Am Sa den 10. Dez 2016 um 11:24 schrieb Jeff King:
> > A colon a perfectly allowed character in POSIX filesystems.
> 
> Sure, it's allowed, but it will cause problems due to other syntactic
> conventions.  Try putting "/usr/path:with:colons" into your $PATH
> variable, for instance.

True.

> Try rsyncing "xxx:yyy.git" somewhere.

Only a problem when the part before the colon has no directory limiter
(/) in it. And even then there is ways to work around that limitation.

And in this case, it is pretty good documented. As I told, I never
heared of such limitation in git commands.

> Git does have heuristics for figuring out the difference between
> "host:repo.git" as an SSH remote versus a local path, but they're not
> foolproof.

Well, that is the reason why I first tried to solve it via file://...

Note, I have no problem with it, if that char has to be qouted somehow;
if it is clearly documented. But also then, the handling should be
consistent. In git (in this version) it is not.

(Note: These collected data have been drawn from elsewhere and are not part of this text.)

(** What the answer to a request that is not tried again decides. *)
Lemma http_request_last (m : nat) (self : ApiClient) (object_type : string)
    (object_name : option string) (request : string) (payload : json)
    (object_name_2 : string) (raise_error : bool) (tenant url : string)
    (calls : list http_call) :
  tenant_id self = Some tenant ->
  let name := match object_name with
              | None => EmptyString
              | Some n => n
              end in
  let body := match payload with
              | JNone => JStr EmptyString
              | p => p
              end in
  url_of (as_host self) tenant object_type name request object_name_2
    = Some url ->
  (request =? "POST")
  && mem object_type ["kpiFunction"; "defaultConstants"; "constants"] = false ->
  let c := mkCall request url body (api_key self) (api_token self) in
  http_request (S m) self object_type object_name request payload
    object_name_2 raise_error calls
  = (match server self calls c with
     | Fails class msg => Raises class msg
     | Reply r =>
         match decoded r with
         | None =>
             Raises "UnicodeDecodeError"
               "'utf-8' codec can't decode the response"
         | Some response =>
             if (200 <=? status r)%Z && (status r <=? 299)%Z
             then Returns response
             else if raise_error then Raises "HTTPError" response
                  else Returns response
         end
     end, (calls ++ [c])%list).
Proof.
  intros Htenant name body Hurl Hno c.
  cbn [http_request]. rewrite Htenant. fold name. fold body. rewrite Hurl.
  unfold ebind at 1. unfold http_send at 1. fold c.
  destruct (server self calls c) as [r | class msg]; [| reflexivity].
  destruct (decoded r) as [response |]; [| reflexivity].
  destruct ((200 <=? status r)%Z && (status r <=? 299)%Z); [reflexivity |].
  rewrite Hno. cbn [andb]. destruct raise_error; reflexivity.
Qed.

(** What [http_request] does with its first request, with fuel for one
    level of recursion or more. *)
Lemma http_request_first (m : nat) (self : ApiClient) (object_type : string)
    (object_name : option string) (request : string) (payload : json)
    (object_name_2 : string) (raise_error : bool) (tenant url : string)
    (calls : list http_call) :
  tenant_id self = Some tenant ->
  let name := match object_name with
              | None => EmptyString
              | Some n => n
              end in
  let body := match payload with
              | JNone => JStr EmptyString
              | p => p
              end in
  url_of (as_host self) tenant object_type name request object_name_2
    = Some url ->
  let c1 := mkCall request url body (api_key self) (api_token self) in
  http_request (S (S m)) self object_type object_name request payload
    object_name_2 raise_error calls
  = match server self calls c1 with
    | Fails class msg => (Raises class msg, (calls ++ [c1])%list)
    | Reply r1 =>
        match decoded r1 with
        | None =>
            (Raises "UnicodeDecodeError"
               "'utf-8' codec can't decode the response", (calls ++ [c1])%list)
        | Some response =>
            if (200 <=? status r1)%Z && (status r1 <=? 299)%Z
            then (Returns response, (calls ++ [c1])%list)
            else if (request =? "POST")
                    && mem object_type
                         ["kpiFunction"; "defaultConstants"; "constants"]
                    && ((500 <=? status r1)%Z && (status r1 <=? 599)%Z)
            then
              match url_of (as_host self) tenant object_type name "PUT"
                      object_name_2 with
              | Some url2 =>
                  let c2 :=
                    mkCall "PUT" url2 body (api_key self) (api_token self) in
                  (match server self (calls ++ [c1])%list c2 with
                   | Fails class msg => Raises class msg
                   | Reply r2 =>
                       match decoded r2 with
                       | None =>
                           Raises "UnicodeDecodeError"
                             "'utf-8' codec can't decode the response"
                       | Some response2 =>
                           if (200 <=? status r2)%Z && (status r2 <=? 299)%Z
                           then Returns response2
                           else if raise_error
                                then Raises "HTTPError" response2
                                else Returns response2
                       end
                   end, ((calls ++ [c1]) ++ [c2])%list)
              | None =>
                  (Raises "ValueError"
                     ("This combination  of request_type (" ++ object_type
                      ++ ") and object_type (PUT) is not supported by the python api"),
                   (calls ++ [c1])%list)
              end
            else if raise_error
                 then (Raises "HTTPError" response, (calls ++ [c1])%list)
                 else (Returns response, (calls ++ [c1])%list)
        end
    end.
Proof.
  intros Htenant name body Hurl c1.
  cbn [http_request]. rewrite Htenant. fold name. fold body. rewrite Hurl.
  unfold ebind at 1. unfold http_send at 1. fold c1.
  destruct (server self calls c1) as [r1 | class msg]; [| reflexivity].
  destruct (decoded r1) as [response |]; [| reflexivity].
  destruct ((200 <=? status r1)%Z && (status r1 <=? 299)%Z); [reflexivity |].
  destruct ((request =? "POST")
            && mem object_type ["kpiFunction"; "defaultConstants"; "constants"]
            && ((500 <=? status r1)%Z && (status r1 <=? 599)%Z)).
  - assert (Hbody : match body with
                    | JNone => JStr EmptyString
                    | p => p
                    end = body)
      by (unfold body; destruct payload; reflexivity).
    rewrite Hbody.
    destruct (url_of (as_host self) tenant object_type name "PUT"
                object_name_2) as [url2 |]; [| reflexivity].
    unfold ebind, http_send. cbv zeta.
    destruct (server self (calls ++ [c1]) _) as [r2 | class msg];
      [| reflexivity].
    destruct (decoded r2) as [response2 |]; [| reflexivity].
    destruct ((200 <=? status r2)%Z && (status r2 <=? 299)%Z);
      [reflexivity |].
    cbn. destruct raise_error; reflexivity.
  - destruct raise_error; reflexivity.
Qed.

Pull works without
problems but push dosn't.

> > Moreover, it was no problem before and was introduced as a problem just
> > in that version. Even more, a pull (and so a clone I believe) of such a
> > path is absolutely ok. Just the push fails.
> 
> Sort of. This has always been a problem with the variables Junio
> mentioned. The change in v2.11 is that the alternates subsystem is being
> used in some cases where it wasn't before, which is surfacing this
> limitation in more places.

- -v please. I didn't get it with that alternate stuff in push.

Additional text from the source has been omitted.